[Stored items]
(** * safebuffer: a shallow embedding of [ResizableBuffer] (safebuffer.go)

    The Go program keeps a byte slice [buffer] and an integer [offset].
    Slices are views into backing arrays that several handles may share
    (the parent and a sub-buffer, or an argument slice and the buffer
    itself), so the embedding threads an explicit heap of backing arrays
    through every method and represents a slice by its header: the backing
    array, the position of its first element, its length and its capacity.
    A run-time panic (index or slice bounds out of range, negative [make])
    is the result [None]. *)

From Stdlib Require Import ZArith String Ascii Lia.
From stdpp Require Import base list.

Local Open Scope Z_scope.

(** ** Data model *)

(** A byte is an integer in [0, 256). *)
Definition byte := Z.

(** Go's [byte(v)] conversion of an unsigned integer keeps the low 8 bits. *)
Definition to_byte (v : Z) : byte := Z.land v 255.

(** The slice header of the Go runtime. *)
Record slice := Slice {
  s_arr : nat;   (* which backing array *)
  s_base : nat;  (* index of the slice's element 0 in that array *)
  s_len : nat;
  s_cap : nat
}.

(** The heap: every backing array allocated so far, addressed by position. *)
Abbreviation heap := (list (list byte)).

(** [type ResizableBuffer struct { buffer []byte; offset int }] *)
Record ResizableBuffer := Buffer {
  buffer : slice;
  offset : Z
}.

(** The Go [error] interface value; [None] is [nil]. *)
Definition error := string.

(** An [io.Reader], seen through one call of [Read(p)]: the bytes it
    produces for the slice it is handed and the error it reports.  The bytes
    are stored at [p[0:k]] and [k] is the count returned. *)
Record Reader := { Read : slice -> list byte * option error }.

(** ** Computations that read and write the heap and may panic *)

Definition M (A : Type) : Type := heap -> option (A * heap).

Definition ret {A} (a : A) : M A := fun h => Some (a, h).

Definition bind {A B} (m : M A) (k : A -> M B) : M B :=
  fun h => match m h with
           | Some (a, h') => k a h'
           | None => None
           end.

Definition lift {A} (o : option A) : M A :=
  fun h => match o with Some a => Some (a, h) | None => None end.

Notation "x <- m ;; k" := (bind m (fun x => k))
  (at level 100, m at next level, right associativity).
Notation "m ;;; k" := (bind m (fun _ => k))
  (at level 100, right associativity).

(** ** Go built-ins on slices *)

(** [len(s)] *)
Definition len (s : slice) : Z := Z.of_nat (s_len s).

Definition array_at (h : heap) (a : nat) : list byte := default [] (h !! a).

(** The elements a slice currently denotes. *)
Definition load (h : heap) (s : slice) : list byte :=
  take (s_len s) (drop (s_base s) (array_at h (s_arr s))).

(** Overwrite [l] from position [i] on with the bytes [d]. *)
Definition splice (l : list byte) (i : nat) (d : list byte) : list byte :=
  take i l ++ d ++ drop (i + length d) l.

(** Overwrite array [a] of the heap from position [i] on with [d]. *)
Definition poke (a i : nat) (d : list byte) (h : heap) : heap :=
  <[a := splice (array_at h a) i d]> h.

(** [s[lo:hi]]: panics unless [0 <= lo <= hi <= cap(s)]. *)
Definition slice_range (s : slice) (lo hi : Z) : option slice :=
  if (0 <=? lo) && (lo <=? hi) && (hi <=? Z.of_nat (s_cap s))
  then Some (Slice (s_arr s) (s_base s + Z.to_nat lo)
                   (Z.to_nat (hi - lo)) (s_cap s - Z.to_nat lo))
  else None.

(** [s[lo:]] is [s[lo:len(s)]]. *)
Definition slice_from (s : slice) (lo : Z) : option slice :=
  slice_range s lo (len s).

(** [s[:hi]] is [s[0:hi]]. *)
Definition slice_to (s : slice) (hi : Z) : option slice :=
  slice_range s 0 hi.

(** [make([]byte, n)]: a fresh zeroed array; panics on a negative length. *)
Definition make (n : Z) : M slice :=
  fun h => if n <? 0 then None
           else Some (Slice (length h) 0 (Z.to_nat n) (Z.to_nat n),
                      h ++ [replicate (Z.to_nat n) 0]).

(** [copy(dst, src)]: moves [min(len(dst), len(src))] elements, reading all
    of them before writing any (the regions may overlap). *)
Definition copy (dst src : slice) : M Z :=
  fun h => let n := Nat.min (s_len dst) (s_len src) in
           Some (Z.of_nat n,
                 poke (s_arr dst) (s_base dst) (take n (load h src)) h).

(** The bytes of a Go string. *)
Fixpoint string_bytes (s : string) : list byte :=
  match s with
  | EmptyString => []
  | String c s' => Z.of_N (N_of_ascii c) :: string_bytes s'
  end.

(** [copy(dst, str)] with a string source. *)
Definition copy_string (dst : slice) (p : string) : M Z :=
  fun h => let n := Nat.min (s_len dst) (length (string_bytes p)) in
           Some (Z.of_nat n,
                 poke (s_arr dst) (s_base dst) (take n (string_bytes p)) h).

(** [s[i] = v]: panics unless [0 <= i < len(s)]. *)
Definition set_index (s : slice) (i : Z) (v : byte) : M unit :=
  fun h => if (0 <=? i) && (i <? len s)
           then Some (tt, poke (s_arr s) (s_base s + Z.to_nat i) [v] h)
           else None.

(** [_ = s[i]]: the bounds check alone. *)
Definition check_index (s : slice) (i : Z) : M unit :=
  fun h => if (0 <=? i) && (i <? len s) then Some (tt, h) else None.

(** [clear(s)] zeroes the elements of [s]. *)
Definition clear (s : slice) : M unit :=
  fun h => Some (tt, poke (s_arr s) (s_base s) (replicate (s_len s) 0) h).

[Instructions for the task]
The lines from the start of the entries above through the line containing "From Stdlib Require" are the ones to return, please; copy them exactly and include both ends.

[The answer]
(** * safebuffer: a shallow embedding of [ResizableBuffer] (safebuffer.go)

    The Go program keeps a byte slice [buffer] and an integer [offset].
    Slices are views into backing arrays that several handles may share
    (the parent and a sub-buffer, or an argument slice and the buffer
    itself), so the embedding threads an explicit heap of backing arrays
    through every method and represents a slice by its header: the backing
    array, the position of its first element, its length and its capacity.
    A run-time panic (index or slice bounds out of range, negative [make])
    is the result [None]. *)

From Stdlib Require Import ZArith String Ascii Lia.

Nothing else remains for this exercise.